I will now solve each one. Let's start with the first limit.The solution to the first limit is:

$\lim_{x \to \frac{\pi}{3}} \frac{4 \tan x - 2 \sin x}{4 \cos x} = \frac{3\sqrt{3}}{2}$

Now, let's move on to the second problem.The second limit does not exist because it approaches infinity as $x \to -\frac{\pi}{4}$:

$\lim_{x \to -\frac{\pi}{4}} \frac{\sin 3x}{\sin 3x + \cos x} = \infty$

Let's proceed to the third problem.The solution to the third limit is:

$\lim_{x \to 0} \frac{\sin^2 2x}{2x^2} = 2$

Now, let's solve the fourth problem.It seems like I can’t do more advanced data analysis right now. Please try again later.

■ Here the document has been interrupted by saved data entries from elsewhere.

Lemma haveg_false me s :
  ensures
    (fun b s' =>
       s' = s /\
       (b = false ->
        ghead s = [] /\ forall mr, ms s !! me = Some mr -> idleg mr = None))
    (fun _ => True) (haveg me s).
Proof.
  unfold haveg. run. destruct (ghead s) as [| g q] eqn:Hq; run.
  - unfold readM. destruct (ms s !! me) as [mr |] eqn:Hm; run; [| exact I].
    split; [reflexivity |]. intros Hb. split; [reflexivity |].
    intros mr' [= <-]. now destruct (idleg mr).
  - split; [reflexivity | discriminate].
Qed.

Lemma canaddmcpu_false s :
  ensures
    (fun b s' =>
       b = false -> atomic_mcpumax (atomic s') <= atomic_mcpu (atomic s'))
    (fun _ => True) (canaddmcpu s).
Proof.
  unfold canaddmcpu. cbn [canaddmcpu_loop].
  destruct (Z.geb_spec (atomic_mcpu (atomic s)) (atomic_mcpumax (atomic s)))
    as [Hge | Hlt]; cbn.
  - intros _. lia.
  - discriminate.
Qed.

Lemma matchmg_loop_saturates (me : nat) (fuel : nat) (s : State) :
  Z.max 0 (gap s) < Z.of_nat fuel ->
  ensures (fun _ s' => saturated me s') (fun _ => True)
    (matchmg_loop fuel me s).
Proof.
  revert s. induction fuel as [| fuel IH]; intros s Hfuel; [lia |].
  cbn [matchmg_loop]. unfold mbind at 1, Sch_bind at 1.
  eapply ensures_bind; [apply haveg_false |]. cbn beta.
  intros [|] s1 [-> Hno]; cbn [negb]; [| left; now apply Hno].
  unfold mbind at 1, Sch_bind at 1.
  eapply ensures_bind.
  { eapply ensures_weaken;
      [apply (ensures_conj _ _ _ _ _ (canaddmcpu_true s) (canaddmcpu_false s))
      | |]; cbn beta.
    - intros b s2 HQ. instantiate (1 := fun b s2 =>
        (b = true -> gap s2 <= gap s - 1 /\ 0 < gap s) /\
        (b = false ->
         atomic_mcpumax (atomic s2) <= atomic_mcpu (atomic s2))).
      cbn beta. destruct HQ as [[F2 Hb] Hfull]. split; [| exact Hfull].
      intros Hb'. destruct (Hb Hb') as [Hlt Hinc].
      destruct F2 as [A _ _ _ _]. unfold gap in *. lia.
    - auto. }
  cbn beta. intros [|] s2 [Hgap Hfull]; cbn [negb];
    [| right; now apply Hfull].
  destruct (Hgap eq_refl) as [Hle Hpos].
  unfold mbind at 1, Sch_bind at 1.
  eapply ensures_bind.
  { eapply ensures_weaken; [apply gget_frame | |]; cbn beta.
    - intros og s3 F3. instantiate (1 := fun _ s3 => frame s2 s3). exact F3.
    - auto. }
  cbn beta. intros [g |] s3 F3; [| cbn; auto].
  unfold mbind at 1, Sch_bind at 1.
  eapply ensures_bind.
  { eapply ensures_weaken; [apply mget_frame | |]; cbn beta.
    - intros om s4 F4. instantiate (1 := fun _ s4 => frame s2 s4).
      cbn beta. etransitivity; eassumption.
    - auto. }
  cbn beta. intros om s4 F4.
  unfold mbind at 1, Sch_bind at 1.
  eapply ensures_bind.
  { instantiate (1 := fun _ s5 => frame s2 s5).
    destruct om as [m |].
    - cbn. exact F4.
    - eapply ensures_weaken; [apply newm_frame | |]; cbn beta.
      + intros m s5 F5. etransitivity; eassumption.
      + auto. }
  cbn beta. intros m s5 F5.
  unfold mbind at 1, Sch_bind at 1.
  eapply ensures_bind.
  { eapply ensures_weaken; [apply mnextg_frame | |]; cbn beta.
    - intros u s6 F6. instantiate (1 := fun _ s6 => frame s2 s6).
      cbn beta. etransitivity; eassumption.
    - auto. }
  cbn beta. intros _ s6 F6. apply IH.
  pose proof (frame_gap _ _ F6). lia.
Qed.

(** X5.  [matchmg] goes on until nothing is left to match: when it
    returns, either no goroutine waits (the run queue is empty and the
    worker has no idle goroutine in its slot) or [mcpu] has reached
    [mcpumax].  The loop ends within the distance from [mcpu] to the cap.
    Called while the worker allocates or collects, it does nothing. *)
Theorem matchmg_saturates (me : nat) (mr : M) (s : State) :
  ms s !! me = Some mr ->
  (mallocing mr = 0 -> gcing mr = 0 ->
   ensures (fun _ s' => saturated me s') (fun _ => True) (matchmg me s)) /\
  (mallocing mr <> 0 \/ gcing mr <> 0 -> matchmg me s = Ok tt s).
Proof.
  intros Hm. unfold matchmg. run. rewrite (readM_some _ _ _ Hm). run.
  unfold nonzero. split.
  - intros -> ->. cbn [Z.eqb negb orb].
    apply matchmg_loop_saturates, loop_fuel_enough.
  - intros [Hne | Hne].
    + destruct (Z.eqb_spec (mallocing mr) 0); [contradiction | reflexivity].
    + destruct (Z.eqb_spec (gcing mr) 0); [contradiction |].
      now rewrite orb_true_r.
Qed.

End Matching.

(** * Growing a stack and shrinking it again *)

Section StackRoundTrip.
Context `{Platform}.
Variable lessstack : Z.

Import Stack.

(** X15.  [oldstack] undoes [newstack].  Run on the header and the
    bounds that [newstack] left, it gives the goroutine its old
    [stackbase] and [stackguard] back, resumes the context saved in
    [morebuf], copies the argument area back from where [newstack] had
    copied it to, and releases the segment that [newstack] allocated, at
    the same address and with the same size, or nothing when the call was
    a reflect call that stayed on the old segment.  A negative argument
    size is not symmetric: [newstack] copies nothing, [oldstack] reads
    the size as unsigned. *)
Theorem oldstack_undoes_newstack (m : More) (g : Gstack) (r : Grown)
    (cret : Z) (owner : nat) :
  newstack lessstack m g = Resumed r ->
  gobuf_g (morebuf m) = Some owner ->
  - 2 ^ 31 <= moreargsize m < 2 ^ 31 ->
  exists sh,
    oldstack (header r) (g1 r) cret = Some sh /\
    stackbase (back sh) = stackbase g /\
    stackguard (back sh) = stackguard g /\
    resumed sh = morebuf m /\ returned sh = cret /\
    released sh =
      match allocated r with
      | Some size =>
          if uintptr size =? 0 then None
          else Some (stackalloc size, uintptr size)
      | None => None
      end /\
    (0 <= moreargsize m ->
     copied sh =
       match moved r with
       | Some (dst, src, n) => Some (src, dst, n)
       | None => None
       end) /\
    (moreargsize m < 0 ->
     moved r = None /\
     copied sh =
       Some (moreargp m, top r - (moreargsize m + 2 ^ 32),
             moreargsize m + 2 ^ 32)).
Proof.
  intros Hnew Hown Harg. unfold newstack in Hnew.
  destruct (gobuf_sp (morebuf m) <? stackguard g - StackGuard);
    [discriminate |].
  destruct (negb (moreargsize m mod sizeof_uintptr =? 0)); [discriminate |].
  assert (Hu : uint32 (moreargsize m) =
    if moreargsize m <? 0 then moreargsize m + 2 ^ 32 else moreargsize m).
  { unfold uint32. destruct (Z.ltb_spec (moreargsize m) 0).
    - symmetry. apply (Z.mod_unique _ _ (-1)); lia.
    - apply Z.mod_small. lia. }
  destruct ((moreframesize m =? 1) &&
            (gobuf_sp (morebuf m) - sizeof_Stktop - moreargsize m - 32
               >? stackguard g)) eqn:Hbr.
  - destruct (Z.gtb_spec (moreargsize m) 0) as [Hpos | Hneg];
      injection Hnew as <-; unfold oldstack;
      cbn [header g1 top_gobuf top_argsize top_free top_argp top_stackbase
           top_stackguard Stack.stackbase Stack.stackguard allocated moved
           top back copied released resumed returned ispanic];
      rewrite Hown, Hu; cbn [Z.eqb negb];
      eexists; (split; [reflexivity |]);
      cbn [back copied released resumed returned Stack.stackbase
           Stack.stackguard];
      repeat (split; [reflexivity |]).
    + destruct (Z.ltb_spec (moreargsize m) 0); [lia |].
      destruct (Z.gtb_spec (moreargsize m) 0); [| lia].
      split; [reflexivity | lia].
    + destruct (Z.ltb_spec (moreargsize m) 0).
      * destruct (Z.gtb_spec (moreargsize m + 2 ^ 32) 0); [| lia].
        split; [lia | split; reflexivity].
      * destruct (Z.gtb_spec (moreargsize m) 0); [lia |].
        split; [reflexivity | lia].
  - set (size :=
      segment_size (if moreframesize m =? 1 then 0 else moreframesize m)
        (moreargsize m)) in *.
    destruct (Z.gtb_spec (moreargsize m) 0) as [Hpos | Hneg];
      injection Hnew as <-; unfold oldstack;
      cbn [header g1 top_gobuf top_argsize top_free top_argp top_stackbase
           top_stackguard Stack.stackbase Stack.stackguard allocated moved
           top back copied released resumed returned ispanic];
      rewrite Hown, Hu;
      replace (stackalloc size + StackGuard - StackGuard)
        with (stackalloc size) by lia;
      eexists; (split; [reflexivity |]);
      cbn [back copied released resumed returned Stack.stackbase
           Stack.stackguard];
      repeat (split; [reflexivity |]);
      (split; [now destruct (uintptr size =? 0) |]).
    + destruct (Z.ltb_spec (moreargsize m) 0); [lia |].
      destruct (Z.gtb_spec (moreargsize m) 0); [| lia].
      split; [reflexivity | lia].
    + destruct (Z.ltb_spec (moreargsize m) 0).
      * destruct (Z.gtb_spec (moreargsize m + 2 ^ 32) 0); [| lia].
        split; [lia | split; reflexivity].
      * destruct (Z.gtb_spec (moreargsize m) 0); [lia |].
        split; [reflexivity | lia].
Qed.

Would you like me to attempt a different approach, or do you have any other questions? Let me know how you'd like to proceed.

In the meantime, here are some related questions you might find useful:

1. How do limits behave for trigonometric functions at specific points?
2. What are common techniques for solving limits involving sine and cosine?
3. How does the squeeze theorem help in solving limits of trigonometric functions?
4. Can indeterminate forms like $\frac{0}{0}$ be resolved using L'Hopital's Rule?
5. What role do small-angle approximations play in limit calculations for sine and tangent?

Tip: When solving limits involving trigonometric functions, it’s often useful to apply standard trigonometric identities or small-angle approximations to simplify expressions.